Labovitz told ZDNet that conventional wisdom generally says that DDoS attacks originate from all over the Internet and that DDoS is impossible to block at the source.

"But conventional wisdom is wrong. We can stop the vast majority of DDoS within these 50 companies (e.g. if the hosting companies block bad customers) or by actions taken within the 10-15 internet service providers that connect these hosting companies to the Internet," he said. 

Researchers also discovered evidence of DDoS attacks with a threat potential "over 10 Tbps, up to five times higher than the largest reported current attacks." The largest reported DDoS attack, according to Labovitz, has been about 2 Tbps. Google said in October that in 2017, it dealt with a 2.54 Tbps attack launched by a state-sponsored group from China, the largest reported attack ever. 

The size of attacks was increasing, according to Nokia Deepfield, in part because of a "growing number of open and insecure internet services and IoT devices." For example, just six weeks ago, a DDoS attack took down 200 government and university websites across Belgium. 

Labovitz added that the DDoS growth curve is exponential because of the explosive growth of IoT and Cloud, which are both dramatically increasing the number of servers and devices that can be co-opted into DDoS attacks. 

"The second main point of my presentation today is that the exponential DDoS growth curve represents an existential threat to the Internet.
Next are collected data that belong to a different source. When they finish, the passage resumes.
(** * Headlamp backend (backend/cmd/headlamp.go): a shallow embedding

    The Go server keeps three package- or closure-level tables: the
    cluster registry [contextProxies], the port-forward index
    [portForwards] and the pending OIDC flows [oauthRequestMap].  Each
    handler is embedded as a function from the table (and the request)
    to the new table and what was written to the response.

    Go maps are [gmap]s, slices are lists, strings are [string]s (byte
    sequences).  The stop channel of a tunnel is unbuffered, so a send
    on it goes through only while the tunnel's forwarder has still to
    receive; the functions that send take the set of channels that have
    such a receiver, and wait for ever, leaving everything after the
    send undone, when the channel is not in it.  Log lines are not
    modelled. *)

From stdpp Require Import gmap strings list fin_maps.

(** ** Results of Go calls *)

(** Go's [error] results: [None] is [nil]. *)
Definition error := option string.

(** A call that returns [(x, err)]. *)
Inductive result (A : Type) :=
| Ok (a : A)
| Err (msg : string).
Arguments Ok {A} a.
Arguments Err {A} msg.

(** How a handler invocation ends: it returns, it panics (index out of
    range, nil dereference, [MustCompile]), or [log.Fatal] ends the
    process. *)
Inductive outcome (A : Type) :=
| Returns (a : A)
| Panics
| Exits.
Arguments Returns {A} a.
Arguments Panics {A}.
Arguments Exits {A}.

(** [[]byte]: [None] is the nil slice. *)
Definition bytes := option string.

(** [chan struct{}]: [None] is the nil channel, [Some n] the channel
    created by the [n]-th [make]. *)
Definition chan := option nat.

(** The channels of this file are the stop channels that
    [startPortForward] makes, [make(chan struct{})] without a buffer.
    The one goroutine that receives from a stop channel is the tunnel's
    forwarder (client-go's [PortForwarder.forward], in its [select]); it
    receives once and returns, and it returns without receiving when
    the connection to the pod is lost.  [Receivers] is the set of
    channels whose forwarder has that receive still before it: a send
    on such a channel is received, a send on any other waits for
    ever. *)
Abbreviation Receivers := (gset nat).

(** A send on [c] is received: never on the nil channel. *)
Definition receives (c : chan) (receiving : Receivers) : bool :=
  match c with
  | Some n => bool_decide (n ∈ receiving)
  | None => false
  end.

(** The receivers once a send on [c] has been received. *)
Definition received (c : chan) (receiving : Receivers) : Receivers :=
  match c with
  | Some n => receiving ∖ {[n]}
  | None => receiving
  end.

(** How a call that sends on a channel ends: it returns, or it waits
    for ever in a send that no goroutine receives. *)
Inductive sending (A : Type) :=
| Completes (a : A)
| Blocks.
Arguments Completes {A} a.
Arguments Blocks {A}.

(** ** HTTP messages *)

(** [http.Header]; keys are written in canonical form. *)
Abbreviation http_Header := (gmap string (list string)).

Definition Header_Get (h : http_Header) (key : string) : string :=
  match h !! key with
  | Some (v :: _) => v
  | _ => ""
  end.

Definition Header_Set (key value : string) (h : http_Header) : http_Header :=
  <[key := [value]]> h.

Definition Header_Add (key value : string) (h : http_Header) : http_Header :=
  <[key := default [] (h !! key) ++ [value]]> h.

Definition Header_Del (key : string) (h : http_Header) : http_Header :=
  delete key h.

Module URL.
Record t := mk {
  Scheme : string;
  Host : string;
  Path : string;
  RawQuery : string
}.
End URL.

Module Request.
Record t := mk {
  Method : string;
  URL : URL.t;
  Host : string;
  Header : http_Header;
  RequestURI : string;
  TLS : bool;                      (* r.TLS != nil *)
  Vars : gmap string string;       (* mux.Vars(r) *)
  Query : gmap string (list string) (* r.URL.Query() *)
}.

Definition set_Header (h : http_Header) (r : t) : t :=
  mk (Method r) (URL r) (Host r) h (RequestURI r) (TLS r) (Vars r) (Query r).

(** [r.URL.Query().Get(key)] *)
Definition QueryGet (r : t) (key : string) : string :=
  match Query r !! key with
  | Some (v :: _) => v
  | _ => ""
  end.
End Request.

(** ** TLS configuration and reverse proxies *)

Inductive Certificate :=
| KeyPairFromFiles (certFile keyFile : string)
| KeyPairFromData (certPEM keyPEM : string).

Module TLSConfig.
Record t := mk {
  InsecureSkipVerify : bool;
  RootCAs : list string;           (* PEM blocks appended to the pool *)
  Certificates : list Certificate
}.
End TLSConfig.

Module Transport.
Record t := mk {
  Proxy : option (option URL.t);   (* nil, or http.ProxyURL(proxyURL) *)
  TLSClientConfig : TLSConfig.t
}.
End Transport.

Module ReverseProxy.
Record t := mk {
  Target : URL.t;                  (* NewSingleHostReverseProxy(target) *)
  Transport : option Transport.t   (* nil: http.DefaultTransport *)
}.

Definition set_Transport (tr : Transport.t) (p : t) : t :=
  mk (Target p) (Some tr).
End ReverseProxy.

(** ** Clusters and contexts

    [Cluster], [Context] and their accessor methods are declared in
    another file of the package; the records below carry the fields
    this file reads and writes. *)

Module ClusterConfig.               (* clientcmdapi.Cluster *)
Record t := mk {
  Server : string;
  InsecureSkipTLSVerify : bool;
  CertificateAuthority : string;
  CertificateAuthorityData : bytes
}.
End ClusterConfig.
This is due to the expanding number of servers (that can be exploited for launching DDoS) and a large number of IoT devices with sub-standard or default security (therefore, open to hijacking and botnet-control)," Labovitz said. 

"My take is that it is just sheer luck, bugs in the attacks, etc., on why reported DDoS so far falls significantly below the 10+ Tbps (and perhaps much larger) DDoS potential."

The company also found that over the last 15 months, there has been an expansion of DDoS for hire services available to attacks looking to cause extensive damage to the individual and large-scale connectivity and service availability.

Throughout 2020, as communities across the world instituted lockdowns as part of the effort to contain COVID-19, Nokia Deepfield said there was a 50% increase in DDoS traffic.

"The continued increases in intensity, frequency and sophistication of DDoS attacks have resulted in a 100% increase in the 'high watermark level' of DDoS daily peaks -- from 1.5 Tbps (January 2020) to over 3 Tbps (May 2021)" the company said.

It is important for every participant in the network security ecosystem -- end-users, vendors, service providers, cloud builders, regulators and governments -- to understand the dangers DDoS poses to the availability of internet content, applications and critical connectivity services, Labovitz added.